PROBLEM STATEMENT: In the entries below, find every line with the string "Fixpoint" and copy it.

★ ★ ★ ★ ★ ★ ★

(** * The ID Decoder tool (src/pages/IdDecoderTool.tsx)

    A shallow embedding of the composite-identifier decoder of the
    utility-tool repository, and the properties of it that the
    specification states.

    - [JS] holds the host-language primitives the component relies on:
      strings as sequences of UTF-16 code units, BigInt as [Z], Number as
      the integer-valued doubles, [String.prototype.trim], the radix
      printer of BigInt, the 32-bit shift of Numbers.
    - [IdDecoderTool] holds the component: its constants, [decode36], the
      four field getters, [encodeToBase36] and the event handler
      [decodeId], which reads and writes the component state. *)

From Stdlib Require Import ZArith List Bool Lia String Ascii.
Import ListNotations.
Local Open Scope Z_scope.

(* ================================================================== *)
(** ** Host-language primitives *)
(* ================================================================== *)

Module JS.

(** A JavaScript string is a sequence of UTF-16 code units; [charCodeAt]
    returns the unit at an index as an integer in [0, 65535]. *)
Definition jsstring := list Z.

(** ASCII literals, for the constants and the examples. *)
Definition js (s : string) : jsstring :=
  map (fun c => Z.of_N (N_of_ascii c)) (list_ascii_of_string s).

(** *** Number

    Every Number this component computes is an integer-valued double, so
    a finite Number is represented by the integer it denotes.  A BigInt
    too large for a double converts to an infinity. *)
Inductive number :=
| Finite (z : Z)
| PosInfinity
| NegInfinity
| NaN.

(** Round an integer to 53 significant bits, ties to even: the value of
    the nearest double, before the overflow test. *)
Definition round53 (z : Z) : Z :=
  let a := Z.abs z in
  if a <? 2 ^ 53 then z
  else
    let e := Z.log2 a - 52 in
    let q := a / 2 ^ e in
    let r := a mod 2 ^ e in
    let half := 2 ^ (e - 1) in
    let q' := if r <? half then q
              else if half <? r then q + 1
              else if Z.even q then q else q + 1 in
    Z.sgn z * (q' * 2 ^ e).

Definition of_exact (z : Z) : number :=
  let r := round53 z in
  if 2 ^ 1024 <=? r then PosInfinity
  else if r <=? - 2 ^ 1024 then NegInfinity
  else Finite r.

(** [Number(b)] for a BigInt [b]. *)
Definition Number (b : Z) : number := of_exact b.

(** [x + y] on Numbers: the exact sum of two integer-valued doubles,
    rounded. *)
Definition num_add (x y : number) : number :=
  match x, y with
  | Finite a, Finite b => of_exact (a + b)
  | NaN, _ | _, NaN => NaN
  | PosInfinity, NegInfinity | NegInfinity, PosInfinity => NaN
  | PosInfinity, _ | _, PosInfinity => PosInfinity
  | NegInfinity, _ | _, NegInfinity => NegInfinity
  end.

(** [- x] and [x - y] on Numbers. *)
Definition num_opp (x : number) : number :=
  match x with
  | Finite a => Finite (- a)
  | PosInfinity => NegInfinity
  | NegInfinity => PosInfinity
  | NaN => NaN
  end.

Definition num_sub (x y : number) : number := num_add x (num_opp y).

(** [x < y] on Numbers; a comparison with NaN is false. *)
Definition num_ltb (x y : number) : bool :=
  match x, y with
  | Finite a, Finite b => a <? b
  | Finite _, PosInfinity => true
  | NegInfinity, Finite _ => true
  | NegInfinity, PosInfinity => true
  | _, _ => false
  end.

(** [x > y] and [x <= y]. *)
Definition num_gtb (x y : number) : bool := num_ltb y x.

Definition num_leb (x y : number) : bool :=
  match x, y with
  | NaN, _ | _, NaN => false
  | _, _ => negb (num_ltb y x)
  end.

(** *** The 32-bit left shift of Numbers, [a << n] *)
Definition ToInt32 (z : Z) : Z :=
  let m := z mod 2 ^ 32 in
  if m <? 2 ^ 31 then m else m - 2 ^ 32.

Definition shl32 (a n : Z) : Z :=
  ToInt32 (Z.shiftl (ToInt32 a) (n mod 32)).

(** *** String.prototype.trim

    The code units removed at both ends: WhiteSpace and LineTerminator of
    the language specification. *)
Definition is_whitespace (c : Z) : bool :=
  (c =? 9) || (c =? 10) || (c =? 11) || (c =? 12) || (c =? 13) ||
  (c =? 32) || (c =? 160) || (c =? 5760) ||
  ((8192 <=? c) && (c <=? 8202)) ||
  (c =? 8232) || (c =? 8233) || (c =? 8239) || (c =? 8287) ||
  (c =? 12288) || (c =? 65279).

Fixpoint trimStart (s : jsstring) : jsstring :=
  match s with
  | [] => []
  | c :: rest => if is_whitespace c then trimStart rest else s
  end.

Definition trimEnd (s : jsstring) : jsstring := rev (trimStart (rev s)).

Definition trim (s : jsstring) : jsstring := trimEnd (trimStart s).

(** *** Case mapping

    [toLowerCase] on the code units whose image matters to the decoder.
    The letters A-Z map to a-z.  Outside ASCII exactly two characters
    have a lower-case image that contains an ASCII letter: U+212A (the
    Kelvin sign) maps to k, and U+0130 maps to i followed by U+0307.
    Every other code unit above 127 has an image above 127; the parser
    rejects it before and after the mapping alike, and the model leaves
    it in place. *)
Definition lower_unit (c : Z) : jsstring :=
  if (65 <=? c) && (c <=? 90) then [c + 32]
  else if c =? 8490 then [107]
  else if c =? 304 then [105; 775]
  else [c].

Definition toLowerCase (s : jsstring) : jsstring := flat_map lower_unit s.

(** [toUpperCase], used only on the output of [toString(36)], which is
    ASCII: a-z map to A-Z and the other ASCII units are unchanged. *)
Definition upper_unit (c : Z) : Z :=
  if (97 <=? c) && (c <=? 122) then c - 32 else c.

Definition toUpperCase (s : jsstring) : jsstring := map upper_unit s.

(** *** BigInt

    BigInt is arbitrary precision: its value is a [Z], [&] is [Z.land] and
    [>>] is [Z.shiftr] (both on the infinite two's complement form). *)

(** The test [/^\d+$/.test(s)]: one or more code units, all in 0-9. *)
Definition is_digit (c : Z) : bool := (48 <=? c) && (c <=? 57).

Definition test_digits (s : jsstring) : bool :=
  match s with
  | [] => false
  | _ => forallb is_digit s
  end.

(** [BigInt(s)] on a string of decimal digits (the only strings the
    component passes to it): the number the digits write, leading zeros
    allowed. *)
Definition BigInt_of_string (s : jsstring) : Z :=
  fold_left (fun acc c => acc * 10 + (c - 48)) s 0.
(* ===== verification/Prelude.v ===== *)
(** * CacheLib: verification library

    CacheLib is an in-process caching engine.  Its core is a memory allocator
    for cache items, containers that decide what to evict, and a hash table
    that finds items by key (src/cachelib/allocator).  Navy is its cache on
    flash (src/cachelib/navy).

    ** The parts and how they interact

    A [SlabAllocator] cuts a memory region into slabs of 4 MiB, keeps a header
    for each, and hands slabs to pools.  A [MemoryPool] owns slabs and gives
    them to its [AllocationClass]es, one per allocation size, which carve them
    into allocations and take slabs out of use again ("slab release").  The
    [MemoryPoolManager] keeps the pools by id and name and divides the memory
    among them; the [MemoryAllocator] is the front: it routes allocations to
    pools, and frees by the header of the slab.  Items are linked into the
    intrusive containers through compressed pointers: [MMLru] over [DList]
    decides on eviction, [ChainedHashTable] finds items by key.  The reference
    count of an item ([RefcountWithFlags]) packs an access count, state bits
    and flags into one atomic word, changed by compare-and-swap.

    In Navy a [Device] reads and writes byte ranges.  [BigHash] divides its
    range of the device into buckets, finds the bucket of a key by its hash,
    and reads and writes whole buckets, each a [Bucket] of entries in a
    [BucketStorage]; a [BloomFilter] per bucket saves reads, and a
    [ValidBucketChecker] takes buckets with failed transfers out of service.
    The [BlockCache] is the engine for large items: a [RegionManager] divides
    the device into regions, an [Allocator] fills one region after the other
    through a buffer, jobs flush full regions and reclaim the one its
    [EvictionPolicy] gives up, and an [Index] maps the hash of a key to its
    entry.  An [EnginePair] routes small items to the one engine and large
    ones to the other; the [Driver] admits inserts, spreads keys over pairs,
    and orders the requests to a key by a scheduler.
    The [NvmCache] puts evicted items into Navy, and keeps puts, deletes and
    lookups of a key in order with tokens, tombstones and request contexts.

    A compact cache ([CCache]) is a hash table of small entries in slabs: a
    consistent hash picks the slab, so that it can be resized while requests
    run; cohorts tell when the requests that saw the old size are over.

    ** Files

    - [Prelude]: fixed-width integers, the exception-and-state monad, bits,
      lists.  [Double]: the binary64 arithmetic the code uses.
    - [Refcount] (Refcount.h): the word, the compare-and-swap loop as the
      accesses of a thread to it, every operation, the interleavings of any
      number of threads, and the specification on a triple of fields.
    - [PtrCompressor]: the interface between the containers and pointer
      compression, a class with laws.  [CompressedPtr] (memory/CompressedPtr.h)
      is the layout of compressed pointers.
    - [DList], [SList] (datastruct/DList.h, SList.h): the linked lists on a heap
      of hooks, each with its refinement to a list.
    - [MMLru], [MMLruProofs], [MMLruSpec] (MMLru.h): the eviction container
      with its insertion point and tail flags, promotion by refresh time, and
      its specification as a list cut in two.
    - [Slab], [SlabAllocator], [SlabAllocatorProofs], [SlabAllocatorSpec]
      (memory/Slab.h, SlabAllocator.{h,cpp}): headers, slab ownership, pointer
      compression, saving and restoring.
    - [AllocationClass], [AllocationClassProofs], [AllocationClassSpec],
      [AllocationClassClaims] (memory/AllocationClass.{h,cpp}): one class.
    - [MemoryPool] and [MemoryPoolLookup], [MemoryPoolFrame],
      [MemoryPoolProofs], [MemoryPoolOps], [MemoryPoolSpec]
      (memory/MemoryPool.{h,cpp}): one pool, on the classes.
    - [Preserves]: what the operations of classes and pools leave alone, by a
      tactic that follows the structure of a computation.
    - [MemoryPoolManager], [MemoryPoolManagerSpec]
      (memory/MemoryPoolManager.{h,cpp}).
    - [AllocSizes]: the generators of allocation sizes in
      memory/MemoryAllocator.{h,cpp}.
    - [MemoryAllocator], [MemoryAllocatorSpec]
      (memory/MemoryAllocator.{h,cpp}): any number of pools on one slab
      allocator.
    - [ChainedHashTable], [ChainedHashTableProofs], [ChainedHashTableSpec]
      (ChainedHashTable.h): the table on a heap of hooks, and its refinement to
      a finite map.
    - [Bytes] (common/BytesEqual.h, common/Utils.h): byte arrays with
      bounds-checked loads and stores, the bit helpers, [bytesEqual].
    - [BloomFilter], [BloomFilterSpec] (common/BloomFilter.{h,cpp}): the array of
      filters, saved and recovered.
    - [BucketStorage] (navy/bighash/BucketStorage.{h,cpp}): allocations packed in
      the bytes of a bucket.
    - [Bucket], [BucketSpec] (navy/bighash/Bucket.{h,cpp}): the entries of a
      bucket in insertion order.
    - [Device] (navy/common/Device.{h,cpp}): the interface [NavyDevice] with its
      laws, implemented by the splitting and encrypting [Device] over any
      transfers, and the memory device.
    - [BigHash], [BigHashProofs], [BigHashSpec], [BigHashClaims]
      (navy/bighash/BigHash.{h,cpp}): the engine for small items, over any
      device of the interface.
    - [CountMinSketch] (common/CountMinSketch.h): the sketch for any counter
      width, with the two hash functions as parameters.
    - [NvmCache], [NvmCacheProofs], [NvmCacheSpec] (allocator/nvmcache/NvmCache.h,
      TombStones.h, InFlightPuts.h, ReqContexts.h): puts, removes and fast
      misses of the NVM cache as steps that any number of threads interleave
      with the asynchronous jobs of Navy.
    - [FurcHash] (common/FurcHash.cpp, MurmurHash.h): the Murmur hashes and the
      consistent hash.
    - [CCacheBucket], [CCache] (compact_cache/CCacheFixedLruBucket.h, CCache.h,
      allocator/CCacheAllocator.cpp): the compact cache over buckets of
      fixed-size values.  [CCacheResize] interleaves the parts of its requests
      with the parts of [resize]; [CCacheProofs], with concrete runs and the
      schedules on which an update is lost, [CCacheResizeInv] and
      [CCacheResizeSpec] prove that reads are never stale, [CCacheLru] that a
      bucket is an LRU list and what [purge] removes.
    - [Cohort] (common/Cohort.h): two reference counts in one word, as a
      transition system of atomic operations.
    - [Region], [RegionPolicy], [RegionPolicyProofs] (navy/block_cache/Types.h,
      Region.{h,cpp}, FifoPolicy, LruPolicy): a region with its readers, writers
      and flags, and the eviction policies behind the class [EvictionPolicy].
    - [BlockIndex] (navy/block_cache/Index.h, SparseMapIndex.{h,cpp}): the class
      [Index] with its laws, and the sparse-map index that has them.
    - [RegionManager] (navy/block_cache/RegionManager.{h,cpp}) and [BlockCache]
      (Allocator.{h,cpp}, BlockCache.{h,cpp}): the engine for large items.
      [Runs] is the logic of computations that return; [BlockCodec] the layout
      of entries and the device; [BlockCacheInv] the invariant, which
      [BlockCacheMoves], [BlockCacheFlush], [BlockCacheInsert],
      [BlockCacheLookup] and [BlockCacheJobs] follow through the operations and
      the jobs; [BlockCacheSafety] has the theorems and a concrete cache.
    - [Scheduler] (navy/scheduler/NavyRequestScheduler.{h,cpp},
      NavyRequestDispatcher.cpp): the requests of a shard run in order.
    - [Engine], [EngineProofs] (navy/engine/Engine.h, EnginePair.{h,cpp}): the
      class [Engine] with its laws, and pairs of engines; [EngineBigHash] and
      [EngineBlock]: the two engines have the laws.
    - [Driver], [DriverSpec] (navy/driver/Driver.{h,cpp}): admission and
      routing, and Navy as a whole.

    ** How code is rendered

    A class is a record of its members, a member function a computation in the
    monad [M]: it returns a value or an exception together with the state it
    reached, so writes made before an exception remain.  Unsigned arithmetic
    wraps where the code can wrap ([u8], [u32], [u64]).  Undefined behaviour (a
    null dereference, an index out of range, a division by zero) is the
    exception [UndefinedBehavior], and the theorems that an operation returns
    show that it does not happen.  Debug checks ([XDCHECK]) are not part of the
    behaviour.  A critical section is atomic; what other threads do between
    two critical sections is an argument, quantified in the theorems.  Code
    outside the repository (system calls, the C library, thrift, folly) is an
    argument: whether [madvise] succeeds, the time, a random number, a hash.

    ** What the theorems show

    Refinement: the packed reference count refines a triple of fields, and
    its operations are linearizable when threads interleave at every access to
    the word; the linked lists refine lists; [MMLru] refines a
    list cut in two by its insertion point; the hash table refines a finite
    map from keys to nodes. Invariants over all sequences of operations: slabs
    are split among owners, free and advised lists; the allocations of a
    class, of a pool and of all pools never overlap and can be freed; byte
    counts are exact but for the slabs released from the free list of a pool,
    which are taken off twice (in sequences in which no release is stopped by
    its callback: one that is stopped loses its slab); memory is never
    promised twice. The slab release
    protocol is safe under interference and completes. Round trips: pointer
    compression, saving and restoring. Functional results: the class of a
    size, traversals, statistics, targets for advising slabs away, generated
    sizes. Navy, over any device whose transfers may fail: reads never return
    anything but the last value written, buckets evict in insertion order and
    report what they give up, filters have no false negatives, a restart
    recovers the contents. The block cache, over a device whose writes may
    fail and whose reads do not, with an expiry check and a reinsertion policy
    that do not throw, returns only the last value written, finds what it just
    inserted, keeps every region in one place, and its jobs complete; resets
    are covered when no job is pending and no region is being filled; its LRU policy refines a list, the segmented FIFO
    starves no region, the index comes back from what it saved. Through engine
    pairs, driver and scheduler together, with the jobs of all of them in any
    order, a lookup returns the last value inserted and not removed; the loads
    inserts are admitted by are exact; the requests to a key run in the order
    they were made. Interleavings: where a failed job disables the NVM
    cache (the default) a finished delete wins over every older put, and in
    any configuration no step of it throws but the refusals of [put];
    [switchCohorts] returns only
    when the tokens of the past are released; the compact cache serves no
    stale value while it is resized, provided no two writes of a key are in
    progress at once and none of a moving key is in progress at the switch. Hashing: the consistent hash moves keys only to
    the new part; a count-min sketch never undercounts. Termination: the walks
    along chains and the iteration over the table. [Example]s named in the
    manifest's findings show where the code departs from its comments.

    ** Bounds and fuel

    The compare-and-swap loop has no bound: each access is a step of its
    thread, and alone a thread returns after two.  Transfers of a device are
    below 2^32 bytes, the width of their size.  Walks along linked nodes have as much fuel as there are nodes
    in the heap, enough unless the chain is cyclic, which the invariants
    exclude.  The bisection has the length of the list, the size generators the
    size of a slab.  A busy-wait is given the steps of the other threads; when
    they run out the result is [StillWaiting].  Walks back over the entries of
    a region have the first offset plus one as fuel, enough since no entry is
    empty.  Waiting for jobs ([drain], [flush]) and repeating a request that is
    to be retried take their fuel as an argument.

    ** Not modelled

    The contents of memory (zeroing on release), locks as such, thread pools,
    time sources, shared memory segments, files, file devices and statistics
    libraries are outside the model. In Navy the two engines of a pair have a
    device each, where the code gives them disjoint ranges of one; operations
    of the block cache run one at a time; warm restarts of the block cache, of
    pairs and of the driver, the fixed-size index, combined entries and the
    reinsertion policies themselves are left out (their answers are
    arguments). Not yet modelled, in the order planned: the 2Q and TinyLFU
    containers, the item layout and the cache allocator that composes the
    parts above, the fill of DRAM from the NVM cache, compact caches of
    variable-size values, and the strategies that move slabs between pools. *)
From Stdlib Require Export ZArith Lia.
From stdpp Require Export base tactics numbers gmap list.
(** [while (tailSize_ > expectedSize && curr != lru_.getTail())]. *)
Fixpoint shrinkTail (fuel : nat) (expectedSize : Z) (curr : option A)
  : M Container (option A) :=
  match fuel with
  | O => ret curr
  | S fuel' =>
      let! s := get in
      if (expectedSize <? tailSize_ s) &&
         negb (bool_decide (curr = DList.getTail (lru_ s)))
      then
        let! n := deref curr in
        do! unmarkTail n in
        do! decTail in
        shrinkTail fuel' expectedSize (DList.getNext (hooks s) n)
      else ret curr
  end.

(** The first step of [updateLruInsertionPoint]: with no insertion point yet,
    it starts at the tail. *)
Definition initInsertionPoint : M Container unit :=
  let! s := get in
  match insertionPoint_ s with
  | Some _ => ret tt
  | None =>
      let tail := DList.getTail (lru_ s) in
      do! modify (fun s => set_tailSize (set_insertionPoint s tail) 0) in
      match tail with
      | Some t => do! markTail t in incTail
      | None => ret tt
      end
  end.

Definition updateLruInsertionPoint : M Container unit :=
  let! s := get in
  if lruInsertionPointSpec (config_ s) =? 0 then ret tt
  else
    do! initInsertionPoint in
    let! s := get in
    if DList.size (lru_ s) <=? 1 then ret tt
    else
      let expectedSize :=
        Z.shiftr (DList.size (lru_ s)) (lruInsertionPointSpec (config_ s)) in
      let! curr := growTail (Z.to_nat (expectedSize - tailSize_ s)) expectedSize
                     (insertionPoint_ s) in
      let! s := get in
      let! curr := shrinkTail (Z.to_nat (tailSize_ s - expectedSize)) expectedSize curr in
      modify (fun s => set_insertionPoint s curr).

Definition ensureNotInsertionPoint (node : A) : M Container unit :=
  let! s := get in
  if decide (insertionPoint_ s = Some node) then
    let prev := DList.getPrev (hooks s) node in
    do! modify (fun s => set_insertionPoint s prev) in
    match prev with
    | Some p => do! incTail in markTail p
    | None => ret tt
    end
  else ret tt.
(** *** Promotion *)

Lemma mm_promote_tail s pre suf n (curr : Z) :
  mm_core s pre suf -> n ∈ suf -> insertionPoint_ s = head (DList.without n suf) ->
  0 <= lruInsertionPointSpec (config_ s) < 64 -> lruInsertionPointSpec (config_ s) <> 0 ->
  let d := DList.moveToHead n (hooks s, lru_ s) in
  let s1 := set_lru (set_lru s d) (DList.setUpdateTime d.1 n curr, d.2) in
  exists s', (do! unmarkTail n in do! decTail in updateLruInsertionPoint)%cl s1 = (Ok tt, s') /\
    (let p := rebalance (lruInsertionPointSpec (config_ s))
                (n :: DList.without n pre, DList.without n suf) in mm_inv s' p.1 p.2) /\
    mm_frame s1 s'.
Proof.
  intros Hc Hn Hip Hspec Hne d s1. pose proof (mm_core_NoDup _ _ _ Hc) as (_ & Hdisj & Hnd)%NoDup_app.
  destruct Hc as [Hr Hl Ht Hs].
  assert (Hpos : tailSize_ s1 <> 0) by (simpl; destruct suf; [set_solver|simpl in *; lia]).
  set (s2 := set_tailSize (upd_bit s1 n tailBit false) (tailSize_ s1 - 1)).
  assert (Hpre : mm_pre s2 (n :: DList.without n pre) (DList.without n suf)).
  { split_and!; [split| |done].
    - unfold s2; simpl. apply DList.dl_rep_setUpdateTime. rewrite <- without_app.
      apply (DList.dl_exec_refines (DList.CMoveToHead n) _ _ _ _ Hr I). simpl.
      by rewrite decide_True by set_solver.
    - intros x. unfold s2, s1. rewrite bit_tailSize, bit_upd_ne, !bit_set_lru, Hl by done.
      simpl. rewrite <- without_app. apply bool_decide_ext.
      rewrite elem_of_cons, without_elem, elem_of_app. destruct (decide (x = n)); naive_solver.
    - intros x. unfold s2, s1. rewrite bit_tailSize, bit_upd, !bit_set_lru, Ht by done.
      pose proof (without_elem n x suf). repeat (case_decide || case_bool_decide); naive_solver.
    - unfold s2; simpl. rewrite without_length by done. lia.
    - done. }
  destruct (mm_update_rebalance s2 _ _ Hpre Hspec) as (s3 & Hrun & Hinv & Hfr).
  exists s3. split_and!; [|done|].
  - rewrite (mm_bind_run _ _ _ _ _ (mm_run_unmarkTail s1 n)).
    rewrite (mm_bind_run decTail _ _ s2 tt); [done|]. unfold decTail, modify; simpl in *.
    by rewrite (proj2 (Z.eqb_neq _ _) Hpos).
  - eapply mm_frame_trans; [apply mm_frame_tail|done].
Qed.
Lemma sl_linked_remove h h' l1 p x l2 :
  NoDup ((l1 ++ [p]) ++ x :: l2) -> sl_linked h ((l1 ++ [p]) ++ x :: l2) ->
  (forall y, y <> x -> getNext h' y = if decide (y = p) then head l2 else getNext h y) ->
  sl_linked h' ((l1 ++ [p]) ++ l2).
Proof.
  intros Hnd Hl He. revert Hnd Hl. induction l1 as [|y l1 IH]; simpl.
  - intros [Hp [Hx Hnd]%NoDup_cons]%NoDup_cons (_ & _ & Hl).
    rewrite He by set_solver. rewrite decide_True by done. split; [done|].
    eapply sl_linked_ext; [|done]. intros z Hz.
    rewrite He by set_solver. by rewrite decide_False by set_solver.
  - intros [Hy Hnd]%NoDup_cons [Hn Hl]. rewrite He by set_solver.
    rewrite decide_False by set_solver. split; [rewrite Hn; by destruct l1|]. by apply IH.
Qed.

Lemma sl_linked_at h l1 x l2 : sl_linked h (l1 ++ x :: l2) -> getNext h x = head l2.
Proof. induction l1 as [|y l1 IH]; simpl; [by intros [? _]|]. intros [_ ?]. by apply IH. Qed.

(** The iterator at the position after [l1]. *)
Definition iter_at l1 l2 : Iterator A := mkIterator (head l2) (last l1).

★ ★ ★ ★ ★ ★ ★

YOUR RESPONSE:
Fixpoint trimStart (s : jsstring) : jsstring :=
Fixpoint shrinkTail (fuel : nat) (expectedSize : Z) (curr : option A)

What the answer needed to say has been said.